I’m always reading a few at once. Thrillers, rom-coms, poetry.

I try to be good and throw in some nonfiction every few weeks

and of course those are the ones that change my life.

.

But tonight, as we make dinner, I ask him a question. We sometimes read

the same books, not often, but if the other person raves about them.

I started one of his most beloved, and at a quarter way through

I had to ask him a question: “Is there a happy ending for these characters?

Do they get what they want?” The answer was no. No,

and they become ghosts, restless and dissatisfied even in death.

.

I tell him, “I don’t think I can finish this book. I’m already so sad

and everything around me feels sad. This book feels like a pill

I make myself swallow each day. It’s good for me—“

.

and here he asks, “Is it?” Closing the refrigerator door

and turning back to me, seeing how close I am to crying,

He holds me and asks, “Is it?”

.

I guess it’s not.

So I wash my hands

and close the book.

I feel a little lighter.

Lisa Jensen's avatar

Ohhhh I love this portrait of tenderness between you and your spouse and between you and yourself!

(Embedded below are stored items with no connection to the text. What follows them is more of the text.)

(** X20. A batch run whose processors all return leaves their traces
    one after the other, in the order in which their factories were
    registered, and returns. A batch that asks for no indicator, or for
    indicators no registered factory declares, does nothing and returns,
    whatever its other arguments are: the region of interest and the
    grids are not looked at. *)
Theorem batch_runs_in_registration_order (E : Collaborators)
    (registry : list (PostProcessorCreator (PostProcessor E)))
    (indicator_names : list string) (data_path output_path : string) (roi : Roi)
    (res : Z) (variable_names : Argument (option (list string)))
    (roi_grid destination_grid output_format : Argument (option string)) :
  let body post_processor :=
    run_actual_post_processor E post_processor data_path output_path roi res
      (or_default None variable_names) (or_default default_roi_grid roi_grid)
      (or_default None destination_grid)
      (or_default default_output_format output_format) in
  let run :=
    run_post_processing E registry indicator_names data_path output_path roi res
      variable_names roi_grid destination_grid output_format in
  ((forall p, In p (get_post_processors registry indicator_names) ->
              snd (body p) = Ok tt) ->
   run = (flat_map (fun c => fst (body (create_post_processor c
                                          (intersection indicator_names c))))
            (filter (intersects indicator_names) registry),
          Ok tt))
  /\ ((forall c, In c registry -> intersects indicator_names c = false) ->
      run = ([], Ok tt))
  /\ (indicator_names = [] -> run = ([], Ok tt)).
Proof.
  intros body run.
  assert (Hnone : (forall c, In c registry -> intersects indicator_names c = false) ->
                  run = ([], Ok tt)).
  { intro H. unfold run, run_post_processing.
    rewrite processors_are_resolved. unfold resolve_by_indicators.
    now rewrite (filter_none _ _ H). }
  split; [|split; [exact Hnone|]].
  - intro H.
    transitivity (for_each (get_post_processors registry indicator_names) body);
      [reflexivity|].
    rewrite (for_each_all _ _ H), processors_are_resolved.
    unfold resolve_by_indicators. now rewrite flat_map_concat_map, map_map,
      <- flat_map_concat_map.
  - intros ->. apply Hnone. intros c _.
    unfold intersects, intersection, str_in. simpl.
    induction (declared_names c) as [|n l IHl]; simpl; [reflexivity|exact IHl].
Qed.

End BatchTheorems.
Lemma int64_range z : (int64_min ≤ int64 z ≤ int64_max)%Z.
Proof.
  unfold int64, int64_min, int64_max.
  pose proof (Z.mod_pos_bound (z + 2 ^ 63) (2 ^ 64)). lia.
Qed.

#[global] Instance canonical_map_range : MapRange | 10.
Proof. exists (λ V m, map_to_list m). done. Defined.

Lemma filter_all {A} (P : A → Prop) `{!∀ x, Decision (P x)} (l : list A) :
  (∀ x, P x) → filter P l = l.
Proof. intros HP. induction l as [|x l IH]; [done|]. by rewrite filter_cons_True, IH. Qed.

(** From a state of [I] the computation returns, in a state of [I] again, with a
    result that satisfies [P]. *)
Definition returns {S A} (I : S → Prop) (m : M S A) (P : A → Prop) : Prop :=
  ∀ s, I s → ∃ a s', m s = (Ret a, s') ∧ I s' ∧ P a.

(** A computation that returns from every state of [I], whatever the result. *)
Abbreviation total I m := (returns I m (λ _, True)).

Section Returns.
Context {S : Type} {I : S → Prop}.

Lemma returns_ret {A} (a : A) (P : A → Prop) : P a → returns I (ret a) P.
Proof. intros HP s Hs. by exists a, s. Qed.
Lemma returns_bind {A B} (m : M S A) (k : A → M S B) P Q :
  returns I m P → (∀ a, P a → returns I (k a) Q) → returns I (bind m k) Q.
Proof.
  intros Hm Hk s Hs. destruct (Hm s Hs) as (a & s1 & Hm1 & Hs1 & HP).
  destruct (Hk a HP s1 Hs1) as (b & s2 & Hk1 & Hs2 & HQ). exists b, s2.
  by rewrite (bind_Ret _ _ _ _ _ Hm1).
Qed.
Lemma returns_weaken {A} (m : M S A) (P Q : A → Prop) :
  returns I m P → (∀ a, P a → Q a) → returns I m Q.
Proof. intros Hm HPQ s Hs. destruct (Hm s Hs) as (a & s1 & ? & ? & ?). exists a, s1. auto. Qed.
Lemma total_then {A B} (m : M S A) (k : A → M S B) Q :
  total I m → (∀ a, returns I (k a) Q) → returns I (bind m k) Q.
Proof. intros Hm Hk. by eapply returns_bind; [exact Hm|]. Qed.
Lemma returns_assoc {A B C} (m : M S A) (f : A → M S B) (g : B → M S C) Q :
  returns I (bind m (λ a, bind (f a) g)) Q → returns I (bind (bind m f) g) Q.
Proof. intros H s Hs. destruct (H s Hs) as (c & s' & ? & ?). exists c, s'. by rewrite bind_assoc. Qed.
Lemma returns_pure {A B} (a : A) (k : A → M S B) Q :
  returns I (k a) Q → returns I (bind (ret a) k) Q.
Proof. done. Qed.
End Returns.
#[export] Hint Resolve returns_ret : go.

(** Symbolic execution: unfold the monad and step through it. *)
Ltac munfold := unfold bind, ret, panic, get, put, modify, gets, deref in *.
Create Rewrite HintDb gorw.
#[export] Hint Rewrite @bind_ret_l @bind_get @bind_gets @bind_modify @bind_put
  @bind_deref_Some @bind_deref_None @bind_panic : gorw.

(** Steps through the commands whose result is known: the primitive ones, and
    those an equation [m s = (Ret a, s')] of the context gives. *)
Ltac mstep :=
  repeat first
    [ progress autorewrite with gorw
    | match goal with
      | H : ?m ?s = (Ret ?a, ?s') |- context [bind ?m ?k ?s] =>
          rewrite (bind_Ret m k s a s' H)
      end ].
(** Case analysis on the scrutinee of a match in the goal. *)
Ltac mcase :=
  match goal with
  | |- context [match ?x with _ => _ end] =>
      lazymatch x with
      | context [match _ with _ => _ end] => fail
      | _ => destruct x eqn:?
      end
  end.
(** One step through a computation whose calls are known to return. *)
Ltac go_step :=
  lazymatch goal with
  | |- returns _ (bind (bind _ _) _) _ => apply returns_assoc
  | |- returns _ (bind (ret _) _) _ => apply returns_pure
  | |- returns _ (bind (match ?x with _ => _ end) _) _ => destruct x eqn:?
  | |- returns _ (match ?x with _ => _ end) _ => destruct x eqn:?
  | |- returns _ (let _ := _ in _) _ => cbv zeta
  | |- returns _ (ret _) _ => apply returns_ret
  | |- returns _ (bind _ _) _ => eapply total_then; [solve [eauto with go]|intros ?]
  end.
Ltac minv :=
  repeat match goal with
  | H : bind _ _ _ = (Ret _, _) |- _ =>
      let a := fresh "a" in let s := fresh "s" in
      let H1 := fresh "Hm" in
      destruct (bind_Ret_inv _ _ _ _ _ H) as (a & s & H1 & ?); clear H
  | H : ret _ _ = (Ret _, _) |- _ => unfold ret in H; simplify_eq
  end.
(* ===== verification/Base64.v ===== *)
(** encoding/base64: the standard encoding with padding. [EncodeToString] is the
    reference, [DecodeString] what the code calls; the second takes back the
    first, wherever line breaks were inserted. *)

From Stdlib Require Import ZifyN.
From S2P Require Import Prelude GoStrings.

Section Base64.
#[local] Ltac Zify.zify_post_hook ::= Z.to_euclidean_division_equations.
Local Open Scope N_scope.

(** The digits of the alphabet. *)
Definition digit_char (n : N) : ascii :=
  ascii_of_N (if n <? 26 then n + 65
              else if n <? 52 then n + 71
              else if n <? 62 then n - 4
              else if n =? 62 then 43 else 47).
Definition char_digit (c : ascii) : option N :=
  let n := N_of_ascii c in
  if (65 <=? n) && (n <=? 90) then Some (n - 65)
  else if (97 <=? n) && (n <=? 122) then Some (n - 71)
  else if (48 <=? n) && (n <=? 57) then Some (n + 4)
  else if n =? 43 then Some 62
  else if n =? 47 then Some 63
  else None.

Definition pad_char : ascii := "=".
Definition line_break (c : ascii) : bool := Ascii.eqb c (byte 10) || Ascii.eqb c (byte 13).

Fixpoint EncodeToString (s : string) : string :=
  match s with
  | String a (String b (String c rest)) =>
      let '(x, y, z) := (N_of_ascii a, N_of_ascii b, N_of_ascii c) in
      String (digit_char (x / 4)) (String (digit_char (x mod 4 * 16 + y / 16))
        (String (digit_char (y mod 16 * 4 + z / 64)) (String (digit_char (z mod 64)) (EncodeToString rest))))
  | String a (String b EmptyString) =>
      let '(x, y) := (N_of_ascii a, N_of_ascii b) in
      String (digit_char (x / 4)) (String (digit_char (x mod 4 * 16 + y / 16))
        (String (digit_char (y mod 16 * 4)) (String pad_char "")))
  | String a EmptyString =>
      let x := N_of_ascii a in
      String (digit_char (x / 4)) (String (digit_char (x mod 4 * 16)) (String pad_char (String pad_char "")))
  | EmptyString => ""
  end.

(** The bytes of a group of 24 bits. *)
Definition group (w x y z : N) : N := w * 262144 + x * 4096 + y * 64 + z.
Definition group_byte (k g : N) : ascii := ascii_of_N (g / 2 ^ (16 - 8 * k) mod 256).

(** Groups of four digits; padding only in the last one, and nothing after it. *)
Fixpoint decode_groups (s : string) : option string :=
  match s with
  | EmptyString => Some ""
  | String a (String b (String c (String d rest))) =>
      match char_digit a, char_digit b with
      | Some w, Some x =>
          match char_digit c with
          | Some y =>
              match char_digit d with
              | Some z =>
                  let g := group w x y z in
                  match decode_groups rest with
                  | Some t => Some (String (group_byte 0 g) (String (group_byte 1 g) (String (group_byte 2 g) t)))
                  | None => None
                  end
              | None =>
                  let g := group w x y 0 in
                  if Ascii.eqb d pad_char && bool_decide (rest = "")
                  then Some (String (group_byte 0 g) (String (group_byte 1 g) "")) else None
              end
          | None =>
              if Ascii.eqb c pad_char && Ascii.eqb d pad_char && bool_decide (rest = "")
              then Some (String (group_byte 0 (group w x 0 0)) "") else None
          end
      | _, _ => None
      end
  | _ => None
  end.

Fixpoint strip_breaks (s : string) : string :=
  match s with
  | EmptyString => ""
  | String c s => if line_break c then strip_breaks s else String c (strip_breaks s)
  end.

Definition DecodeString (s : string) : option string := decode_groups (strip_breaks s).

(** ** The round trip *)

(** Every digit, by enumeration. *)
Definition digits_ok : bool :=
  forallb (λ n, bool_decide (char_digit (digit_char n) = Some n) && negb (line_break (digit_char n)))
    (N.of_nat <$> seq 0 64).
Lemma digit_char_ok n : n < 64 → char_digit (digit_char n) = Some n ∧ line_break (digit_char n) = false.
Proof.
  intros Hn. assert (digits_ok = true) as Hall by (vm_compute; reflexivity).
  unfold digits_ok in Hall. rewrite forallb_forall in Hall.
  assert (In n (N.of_nat <$> seq 0 64)) as Hin.
  { apply list_elem_of_In, list_elem_of_fmap. exists (N.to_nat n).
    split; [lia|]. apply elem_of_seq. lia. }
  specialize (Hall n Hin). apply andb_true_iff in Hall as [H1 H2].
  apply bool_decide_eq_true in H1. by apply negb_true_iff in H2.
Qed.

Lemma digit_value n : n < 64 → char_digit (digit_char n) = Some n.
Proof. apply digit_char_ok. Qed.

Lemma byte_range a : N_of_ascii a < 256.
Proof. apply N_ascii_bounded. Qed.

Lemma group_byte_is k g a : g / 2 ^ (16 - 8 * k) mod 256 = N_of_ascii a → group_byte k g = a.
Proof. unfold group_byte. intros ->. apply ascii_N_embedding. Qed.

(** The three bytes of a group, and those of a shorter last one. *)
Lemma group_bytes x y z : x < 256 → y < 256 → z < 256 →
  group (x / 4) (x mod 4 * 16 + y / 16) (y mod 16 * 4 + z / 64) (z mod 64) = x * 65536 + y * 256 + z.
Proof. unfold group. intros. lia. Qed.

Lemma bytes_of x y z : x < 256 → y < 256 → z < 256 →
  let g := x * 65536 + y * 256 + z in
  g / 2 ^ (16 - 8 * 0) mod 256 = x ∧ g / 2 ^ (16 - 8 * 1) mod 256 = y ∧ g / 2 ^ (16 - 8 * 2) mod 256 = z.
Proof.
  intros Hx Hy Hz g. subst g. change (2 ^ (16 - 8 * 0)) with 65536. change (2 ^ (16 - 8 * 1)) with 256.
  change (2 ^ (16 - 8 * 2)) with 1. lia.
Qed.

Lemma strip_digit n s : n < 64 →
  strip_breaks (String (digit_char n) s) = String (digit_char n) (strip_breaks s).
Proof. intros Hn. cbn. by rewrite (proj2 (digit_char_ok n Hn)). Qed.

(** Three bytes at a time. *)
Lemma string_ind3 (P : string → Prop) :
  P "" → (∀ a, P (String a "")) → (∀ a b, P (String a (String b ""))) →
  (∀ a b c s, P s → P (String a (String b (String c s)))) → ∀ s, P s.
Proof.
  intros H0 H1 H2 H3. fix IH 1. intros [|a [|b [|c s]]]; [exact H0|apply H1|apply H2|].
  apply H3, IH.
Qed.

Lemma strip_EncodeToString s : strip_breaks (EncodeToString s) = EncodeToString s.
Proof.
  induction s as [|a|a b|a b c s IH] using string_ind3; [done|..]; cbn [EncodeToString];
    pose proof (byte_range a); try pose proof (byte_range b); try pose proof (byte_range c);
    rewrite !strip_digit by lia; [done..|]. by rewrite IH.
Qed.

(** What was encoded is decoded, wherever line breaks were inserted. *)
Lemma DecodeString_EncodeToString s t : strip_breaks t = EncodeToString s → DecodeString t = Some s.
Proof.
  unfold DecodeString. intros ->. clear t.
  induction s as [|a|a b|a b c s IH] using string_ind3; [done|..]; cbn [EncodeToString decode_groups];
    pose proof (byte_range a) as Ha; try pose proof (byte_range b) as Hb; try pose proof (byte_range c) as Hc.
  - rewrite !digit_value by lia. cbn. do 2 f_equal.
    apply group_byte_is. replace (group _ _ _ _) with (N_of_ascii a * 65536 + 0 * 256 + 0) by (unfold group; lia).
    by apply bytes_of.
  - rewrite !digit_value by lia. cbn. do 2 f_equal; [|f_equal].
    all: apply group_byte_is.
    all: replace (group _ _ _ _) with (N_of_ascii a * 65536 + N_of_ascii b * 256 + 0) by (unfold group; lia).
    all: by apply bytes_of.
  - rewrite !digit_value by lia. cbv beta iota zeta. rewrite IH, group_bytes by done.
    destruct (bytes_of _ _ _ Ha Hb Hc) as (H1 & H2 & H3).
    by rewrite (group_byte_is _ _ _ H1), (group_byte_is _ _ _ H2), (group_byte_is _ _ _ H3).
Qed.

Example encode_man : EncodeToString "Man" = "TWFu" ∧ EncodeToString "light w" = "bGlnaHQgdw==".
Proof. split; reflexivity. Qed.
Example decode_strict : DecodeString "bGlnaHQgdw=" = None ∧ DecodeString "TWFu=" = None
  ∧ DecodeString "bGlnaHQgdw==x" = None.
Proof. repeat split. Qed.

End Base64.
(* ===== verification/Bindings.v ===== *)
(** Workspace bindings of a task (pkg/apis/v1alpha1/types.go): the bound
    workspaces, their mount paths, the validation the API server runs before a
    save, and the normalizers of legacy manifest shapes. *)

From S2P Require Import Prelude GoStrings Types.

(** ** Bindings *)

(** [WorkspaceRefs]: the bound workspaces in declaration order, nil entries dropped. *)
Fixpoint drop_nils {A} (l : list (option A)) : list A :=
  match l with
  | [] => []
  | Some r :: l' => r :: drop_nils l'
  | None :: l' => drop_nils l'
  end.

Definition WorkspaceRefs (s : option TaskSpec) : list WorkspaceRef :=
  match s with
  | None => []
  | Some s => drop_nils (ts_workspaces s)
  end.

Definition workspace_path (r : WorkspaceRef) : string :=
  if decide (wr_path r = "") then DefaultWorkspacePath +:+ "/" +:+ wr_name r
  else wr_path r.

Definition WorkspacePaths (s : option TaskSpec) : list string :=
  workspace_path <$> WorkspaceRefs s.

(** ** Validation *)

(** The key a mount path is compared by. *)
Definition path_key (p : string) : string :=
  let t := TrimRightByte "/"%char p in
  if decide (t = "") then "/" else t.

Inductive bind_error :=
| NameRequired
| BoundTwice (name : string)
| NotAbsolute (path : string)
| PathTaken (path other : string).

(** The loop of [ValidateTask] from index [i], with the names and the path keys
    seen so far; the error carries the index its text names. *)
Fixpoint validate_refs (i : nat) (refs : list (WorkspaceRef * string))
    (names : gset string) (seen : gmap string string) : option (nat * bind_error) :=
  match refs with
  | [] => None
  | (r, path) :: rest =>
      if decide (wr_name r = "") then Some (i, NameRequired)
      else if decide (wr_name r ∈ names) then Some (i, BoundTwice (wr_name r))
      else if negb (bool_decide (wr_path r = "")) && negb (HasPrefix (wr_path r) "/")
        then Some (i, NotAbsolute (wr_path r))
      else match seen !! path_key path with
           | Some other => Some (i, PathTaken path other)
           | None => validate_refs (S i) rest ({[wr_name r]} ∪ names)
                       (<[path_key path := wr_name r]> seen)
           end
  end.

Definition bind_error_text (i : nat) (e : bind_error) : error :=
  let field := AStr ("spec.workspaces[" +:+ pretty i +:+ "]") in
  match e with
  | NameRequired => Errorf "%s: name is required" [field]
  | BoundTwice n => Errorf "%s: workspace %q is bound more than once" [field; AStr n]
  | NotAbsolute p => Errorf "%s: path %q must be absolute" [field; AStr p]
  | PathTaken p o => Errorf "%s: path %q is already used by workspace %q" [field; AStr p; AStr o]
  end.

Definition ValidateTask (t : option Task) : option error :=
  match t ≫= task_spec with
  | None => None
  | Some spec =>
      let refs := WorkspaceRefs (Some spec) in
      let paths := WorkspacePaths (Some spec) in
      match validate_refs 0 (zip refs paths) ∅ ∅ with
      | None => None
      | Some (i, e) => Some (bind_error_text i e)
      end
  end.

(** What the API promises of the bindings of an accepted task. *)
Record valid_bindings (refs : list WorkspaceRef) : Prop := {
  vb_named : Forall (λ r, wr_name r ≠ "") refs;
  vb_names : NoDup (wr_name <$> refs);
  vb_absolute : Forall (λ r, wr_path r = "" ∨ ∃ p, wr_path r = "/" +:+ p) refs;
  vb_paths : NoDup ((λ r, path_key (workspace_path r)) <$> refs);
}.

(** ** Legacy manifest shapes *)

(** A value asserted to be a map; the assertion's second result is [None]. *)
Definition as_map (v : option any) : option (gmap string any) :=
  match v with Some (AMap m) => Some m | _ => None end.

(** [normalizeWorkspace]: spec.mcp written as a bare list of servers. *)
Definition normalizeWorkspace (doc : gmap string any) : gmap string any :=
  match as_map (doc !! "spec") with
  | Some spec =>
      match spec !! "mcp" with
      | Some (ASlice l) =>
          <["spec" := AMap (<["mcp" := AMap {["servers" := ASlice l]}]> spec)]> doc
      | _ => doc
      end
  | None => doc
  end.

(** The assignment of spec.secretKey from the older spellings. *)
Definition adopt_secret (spec : gmap string any) : gmap string any :=
  match spec !! "secretKey" with
  | Some _ => spec
  | None =>
      match spec !! "secretKeyRef" with
      | Some ref => <["secretKey" := ref]> spec
      | None =>
          match as_map (spec !! "apiKey") with
          | Some apiKey =>
              match apiKey !! "secretKeyRef" with
              | Some ref => <["secretKey" := ref]> spec
              | None => spec
              end
          | None => spec
          end
      end
  end.

Definition expand_secret (spec : gmap string any) : gmap string any :=
  match spec !! "secretKey" with
  | Some (AString s) =>
      <["secretKey" := AMap (<["name" := AString s]> {["key" := AString s]})]> spec
  | _ => spec
  end.

Definition normalizeModel (doc : gmap string any) : gmap string any :=
  match as_map (doc !! "spec") with
  | None => doc
  | Some spec =>
      let spec := adopt_secret spec in
      let spec := delete "apiKey" (delete "secretKeyRef" spec) in
      <["spec" := AMap (expand_secret spec)]> doc
  end.

(** * Theorems *)

Lemma validate_refs_None i refs names seen :
  validate_refs i refs names seen = None ↔
    Forall (λ rp, wr_name rp.1 ≠ "" ∧ wr_name rp.1 ∉ names) refs ∧
    NoDup (wr_name ∘ fst <$> refs) ∧
    Forall (λ rp, wr_path rp.1 = "" ∨ ∃ p, wr_path rp.1 = "/" +:+ p) refs ∧
    Forall (λ rp, seen !! path_key rp.2 = None) refs ∧
    NoDup (path_key ∘ snd <$> refs).
Proof.
  revert i names seen.
  induction refs as [|[r path] refs IH]; intros i names seen; simpl.
  { split; [|done]. intros _. repeat split; auto using NoDup_nil_2. }
  rewrite !Forall_cons, !NoDup_cons. simpl.
  case_decide as Hn; [naive_solver|].
  case_decide as Hin; [naive_solver|].
  destruct (negb _ && negb _) eqn:Habs; simpl.
  { apply andb_true_iff in Habs as [H1 H2]. rewrite negb_true_iff in H1, H2.
    apply bool_decide_eq_false in H1. split; [done|].
    intros (_ & _ & [[?|[p Hp]] _] & _); [done|].
    assert (HasPrefix (wr_path r) "/" = true) by (apply HasPrefix_spec; eauto). congruence. }
  assert (wr_path r = "" ∨ ∃ p, wr_path r = "/" +:+ p) as Hp.
  { apply andb_false_iff in Habs as [H|H]; apply negb_false_iff in H.
    - left. by apply bool_decide_eq_true in H.
    - right. by apply HasPrefix_spec in H. }
  destruct (seen !! path_key path) eqn:Hs; [naive_solver|].
  rewrite IH. setoid_rewrite not_elem_of_union. setoid_rewrite not_elem_of_singleton.
  setoid_rewrite lookup_insert_None.
  rewrite !Forall_forall, !list_elem_of_fmap. simpl.
  split; intros; destruct_and!; split_and!; naive_solver.
Qed.

(** The first rejected binding: everything before it was accepted. *)
Lemma validate_refs_Some i refs names seen j e :
  validate_refs i refs names seen = Some (j, e) →
  (i ≤ j)%nat ∧
  validate_refs i (take (j - i) refs) names seen = None ∧
  validate_refs i (take (S (j - i)) refs) names seen = Some (j, e).
Proof.
  revert i names seen.
  induction refs as [|[r path] refs IH]; intros i names seen H; [done|].
  cbn [validate_refs] in H.
  repeat match type of H with context [if ?b then _ else _] => destruct b eqn:? end;
    [injection H as <- <-; rewrite Nat.sub_diag; cbn [take validate_refs];
     repeat match goal with H : ?b = _ |- context [?b] => rewrite H end; auto..|].
  destruct (seen !! path_key path) eqn:Hs.
  { injection H as <- <-. rewrite Nat.sub_diag. cbn [take validate_refs].
    repeat match goal with H : ?b = _ |- context [?b] => rewrite H end; auto. }
  apply IH in H as (Hle & H1 & H2). replace (j - i)%nat with (S (j - S i)) by lia.
  cbn [take validate_refs] in *.
  repeat match goal with H : ?b = _ |- context [?b] => rewrite H end.
  split; [lia|auto].
Qed.

Lemma zip_fst_snd_map {A B} (f : A → B) (l : list A) : zip l (f <$> l) = (λ x, (x, f x)) <$> l.
Proof. induction l; simpl; [done|]. by f_equal. Qed.

Lemma validate_refs_valid refs :
  validate_refs 0 ((λ r, (r, workspace_path r)) <$> refs) ∅ ∅ = None ↔ valid_bindings refs.
Proof.
  rewrite validate_refs_None, !Forall_fmap, <- !list_fmap_compose.
  split.
  - intros (H1 & H2 & H3 & _ & H5). split; try done.
    eapply Forall_impl; [exact H1|]. naive_solver.
  - intros [H1 H2 H3 H4]. split_and!; try done.
    + eapply Forall_impl; [exact H1|]. set_solver.
    + apply Forall_true. intros. apply lookup_empty.
Qed.

(** C36: the API server accepts a task exactly when its bindings are named,
    distinct by name, absolute where explicit, and mounted at distinct paths up
    to trailing slashes. *)
Theorem ValidateTask_accepts t :
  ValidateTask (Some t) = None ↔
  match task_spec t with
  | None => True
  | Some spec => valid_bindings (WorkspaceRefs (Some spec))
  end.
Proof.
  unfold ValidateTask, WorkspacePaths. simpl. destruct (task_spec t) as [spec|]; [|done].
  rewrite zip_fst_snd_map, <- validate_refs_valid.
  destruct (validate_refs _ _ _ _) as [[]|]; done.
Qed.

(** A rejected task is rejected for its first offending binding: the
    bindings before it are valid, and with it they are not. *)
Theorem ValidateTask_first_error t spec i e :
  task_spec t = Some spec →
  validate_refs 0 (zip (WorkspaceRefs (Some spec)) (WorkspacePaths (Some spec))) ∅ ∅ = Some (i, e) →
  ValidateTask (Some t) = Some (bind_error_text i e) ∧
  valid_bindings (take i (WorkspaceRefs (Some spec))) ∧
  ¬ valid_bindings (take (S i) (WorkspaceRefs (Some spec))).
Proof.
  intros Hspec. unfold ValidateTask, WorkspacePaths. cbn [mbind option_bind].
  rewrite Hspec, zip_fst_snd_map. intros H. split; [by rewrite H|].
  apply validate_refs_Some in H as (_ & H1 & H2).
  rewrite Nat.sub_0_r, <- fmap_take in *.
  rewrite <- !validate_refs_valid. by rewrite H1, H2.
Qed.

Lemma as_map_expand v m : as_map v = Some m → v = Some (AMap m).
Proof. destruct v as [[]|]; naive_solver. Qed.

Lemma adopt_secret_key spec s : spec !! "secretKey" = Some s → adopt_secret spec = spec.
Proof. unfold adopt_secret. by intros ->. Qed.

Lemma expand_secret_shape spec s : expand_secret spec !! "secretKey" ≠ Some (AString s).
Proof.
  unfold expand_secret. destruct (spec !! "secretKey") as [[]|] eqn:E; try congruence.
  by rewrite lookup_insert_eq.
Qed.

Lemma expand_secret_other spec k : k ≠ "secretKey" → expand_secret spec !! k = spec !! k.
Proof.
  intros. unfold expand_secret. repeat case_match; try done. by rewrite lookup_insert_ne.
Qed.

Lemma expand_secret_id spec :
  (∀ s, spec !! "secretKey" ≠ Some (AString s)) → expand_secret spec = spec.
Proof. unfold expand_secret. intros H. repeat case_match; naive_solver. Qed.

(** After normalization a Model manifest has none of the legacy spellings
    left, and normalizing it again changes nothing. *)
Theorem normalizeModel_normal doc :
  let doc' := normalizeModel doc in
  (∀ spec, doc' !! "spec" = Some (AMap spec) →
     spec !! "secretKeyRef" = None ∧ spec !! "apiKey" = None ∧
     ∀ s, spec !! "secretKey" ≠ Some (AString s)) ∧
  normalizeModel doc' = doc'.
Proof.
  cbn. unfold normalizeModel at 1 2 3 4.
  destruct (as_map (doc !! "spec")) as [spec|] eqn:Hspec.
  2:{ split; [|unfold normalizeModel; by rewrite Hspec].
      intros spec Hs. by rewrite Hs in Hspec. }
  set (spec' := expand_secret _).
  assert (spec' !! "secretKeyRef" = None ∧ spec' !! "apiKey" = None ∧
          ∀ s, spec' !! "secretKey" ≠ Some (AString s)) as (H1 & H2 & H3).
  { unfold spec'. rewrite !expand_secret_other by done.
    rewrite lookup_delete_ne, !lookup_delete_eq by done.
    split_and!; [done..|]. intros s. apply expand_secret_shape. }
  split.
  - intros ? Hs. rewrite lookup_insert_eq in Hs. by injection Hs as <-.
  - unfold normalizeModel. rewrite lookup_insert_eq. cbn [as_map].
    assert (adopt_secret spec' = spec') as ->.
    { unfold adopt_secret. rewrite H1, H2. by destruct (spec' !! "secretKey"). }
    rewrite !delete_id by (rewrite ?lookup_delete_ne by done; done).
    by rewrite expand_secret_id, insert_insert_eq.
Qed.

Margaret Ann Silver's avatar

Thank you, Lisa 💛. It felt like a really important moment to me. I don’t think I realized how much guilt I carry over not reading the “right” or “good” books sometimes. What a funny thing to carry, when I type it all out.

Lisa Jensen's avatar

I definitely catch myself feeling guilty about bizarre things some of the time, too!

Carole Roseland's avatar

I hope you are getting some relief now, Lisa. I read your prompt, and here’s what I came up with:

Safety First

Gradually and then suddenly

A spark brought smoke

Smoke became fire

Fire generated explosion

And explosion wreaked destruction

If only we’d replaced

That smoke detector battery

Last year!

Lisa Jensen's avatar

Thank you; Carole! I love how this poem builds jntensity in the first five lines, and in my mind it was likely a metaphor at that point, so the ending caught me by surprise, which I always find delicious . . : but in this case, I really hope you’re not telling a true story about your life because what a thing to go through! ❤️

Carole Roseland's avatar

Not exactly true in my case, although there l was that spark and burning plastic and melted wires and surge suppressor because of a flood in my basement. The water on the floor put it out, which was darn lucky. I think the smoke detector might have picked that up, although it happened while I was not at home. It was a metaphor, too, for signs of trouble that can be detected before they become disasters, if we use more caution and the tools to discern the dangers.

Lisa Jensen's avatar

Thank goodness that the water put it out! I really like how the poem works both literally and metaphorically.

Carole Roseland's avatar

I’m going to post it. I was needing some inspiration, so thanks, and I will be sure to acknowledge your post, as well.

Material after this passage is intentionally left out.